Your analyses are most interesting, and may indeed represent some of the thinking that went into the designing of these pyramids. However, one must bear in mind that just because a certain correlation (or set of correlations) can be extracted from a diagram, it does not then necessarily follow that any of these correlations were either recognized or intended by the designer. There is always the possibility of it being a consequence of yet some other design intention.
This is where the desirability of finding some method of testability comes in. Even in a situation where many things seem to point in a certain direction, this clearly lends weight to an hypothesis but does not make it a certainty. It is not I who "asks for proof", it is I fear the nature of the beast.
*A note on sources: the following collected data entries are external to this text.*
(** * fluent.runtime resolver: a shallow embedding and its properties

    Source: [fluent/runtime/resolver.py].  The resolver is a recursive
    interpreter over the Fluent syntax tree.  It threads one mutable
    [ResolverEnvironment] through every call and signals defects with Python
    exceptions.  Here the environment is passed explicitly, an exception is
    an outcome that carries the environment as it was when raised.  The
    resolver recurses on the interpreter's stack without a bound of its own:
    [handle] and [fully_resolve] take the depth of nested calls that the
    interpreter's recursion limit leaves, and a call that needs more ends in
    [RecursionError]. *)

From Stdlib Require Import ZArith List Lia Ascii String.
From stdpp Require Import gmap list.

Open Scope Z_scope.
Set Warnings "-register-all,-clear-no-such-hyp".

(** ** Data *)

(** Python text: a sequence of code points ([len] counts code points). *)
Abbreviation text := (list N).

(** A Python object the resolver only passes around (a float, a Decimal, a
    date, a locale, a function object, ...), named by its address. *)
Inductive opaque := Opaque (addr : N).

(** [MessageReference(id)], [TermReference(id)] and
    [AttributeExpression(ref, name)]; identifiers are kept as their [name]. *)
Inductive reference :=
| MessageReference (id : text)
| TermReference (id : text)
| AttributeExpression (ref : reference) (name : text).

(** Everything [handle] can be called with: runtime values and syntax nodes.
    [Int], [Float], [Decimal] and [Date] also stand for their Fluent
    subclasses ([FluentInt], ..., [FluentDate]); [Date] covers [date],
    [datetime] and [FluentDateType].  A [Pattern] carries its object
    identity, which is what the guard set [dirty] stores. *)
Inductive obj :=
| PyNone
| Str (s : text)
| Int (z : Z)
| Float (x : opaque)
| Decimal (x : opaque)
| Date (x : opaque)
| FluentNone (name : option text)
| Unsupported (x : opaque)
| Message (value : obj)
| Term (value : obj)
| Attribute (value : obj)
| Pattern (ident : nat) (elements : list obj)
| TextElement (value : text)
| Placeable (expression : obj)
| StringLiteral (value : text)
| NumberLiteral (value : text)
| Ref (r : reference)
| VariableReference (name : text)
| VariantList (variants : list variant)
| SelectExpression (selector : obj) (variants : list variant)
| VariantExpression (ref : reference) (key : text)
| CallExpression (callee : reference) (positional : list obj)
                 (named : list (text * obj))
| Identifier (name : text)
with variant :=
| Variant (key : obj) (value : obj) (default : bool).

Definition variant_key (v : variant) : obj :=
  match v with Variant k _ _ => k end.
Definition variant_value (v : variant) : obj :=
  match v with Variant _ b _ => b end.
Definition variant_default (v : variant) : bool :=
  match v with Variant _ _ d => d end.

(** The entries appended to [env.errors]. *)
Inductive diagnostic :=
| CyclicReference                                   (* FluentCyclicReferenceError("Cyclic reference") *)
| TooManyParts                                      (* ValueError("Too many parts in message ...") *)
| TooManyCharacters (len : nat)                     (* ValueError("Too many characters in part ...") *)
| UnknownReference (ref_id : text)                  (* unknown_reference_error_obj(ref_id) *)
| UnknownExternal (name : text)                     (* FluentReferenceError("Unknown external: ...") *)
| UnsupportedExternalType (name : text) (arg_val : obj)  (* TypeError("Unsupported external type ...") *)
| UnknownVariant (key : obj)                        (* FluentReferenceError("Unknown variant: ...") *)
| IgnoredPositionalArguments (ref_id : text)        (* FluentFormatError("Ignored positional ...") *)
| UnknownFunction (name : text)                     (* FluentReferenceError("Unknown function: ...") *)
| FunctionError (e : opaque).                       (* reported by inspect_function_args / args_match *)

(** Exceptions that the resolver's own statements raise.  The interpreter's
    [RecursionError] is an outcome of its own, below; the exceptions of the
    helpers and of registered functions are outside the model (see
    [Runtime]). *)
Inductive exn :=
| TypeError            (* handle: no rule for this object *)
| LookupError          (* handle_none: "Message body not defined" *)
| UnboundLocalError    (* a local read before any assignment *)
| AssertionError       (* handle_variant_expression *)
| AttributeError       (* an attribute the object does not have *)
| KeyError.            (* set.remove of a missing element *)

(** The bundle ([env.context]): the fields the resolver reads. *)
Record FluentBundle := {
  _messages_and_terms : gmap text obj;
  _functions : gmap text opaque;
  _use_isolating : bool;
  _plural_form : obj -> text;
  _babel_locale : opaque
}.

Record CurrentEnvironment := {
  args : gmap text obj;
  error_for_missing_arg : bool
}.

Record ResolverEnvironment := {
  context : FluentBundle;
  errors : list diagnostic;
  dirty : gset nat;
  part_count : Z;
  current : CurrentEnvironment
}.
For instance, as I have stated, I am convinced that a major concern of the pyramid's architects was with the squaring of the circle (for both area and circumference). I am astounded to find that even with the area formula used in the RMP there are still those who feel this does not "prove" that the Egyptians thought in terms of squaring the circle for area - in other words, that they would have pictured the 8/9ths x D squared situation graphically (diagrammatically, if you will) and seen it as representing an actual square. To me, the proof here is black and white and I cannot understand the inability of some to make this particular connection. However, there it is.
This is why I feel that one must be prepared to devise some form of experiment by which to remove all doubt and objection.
By the way, there is much ongoing debate in regard to the height to base ratio of the Red Pyramid, with the 20/21 ratio now being considered incorrect. The interior design of this pyramid is, according to my analysis, based on the 17/18 ratio (ie, the 68-72-99 rt triangle), while the exterior gives evidence of perhaps having been designed on the 90/91 and the 70/70 ratios (2 sides to one, 2 sides to the other - with some fudging near the top). The Red Pyramid is deceptive - it appears simple, yet is quite nuanced. My theory for the design of this pyramid leads to the finding that the center of the second chamber does not lie on the pyramid's central axis (as previous surveys assume), but instead lies about 4 feet to the north of it. This is one of the testable predictions I spoke about in an earlier post.
This is a prediction that should not be all that hard to prove or disprove, but if proven would then have implications of truly great magnitude. It would, in part, also help support the theoretical assumptions in some of your work.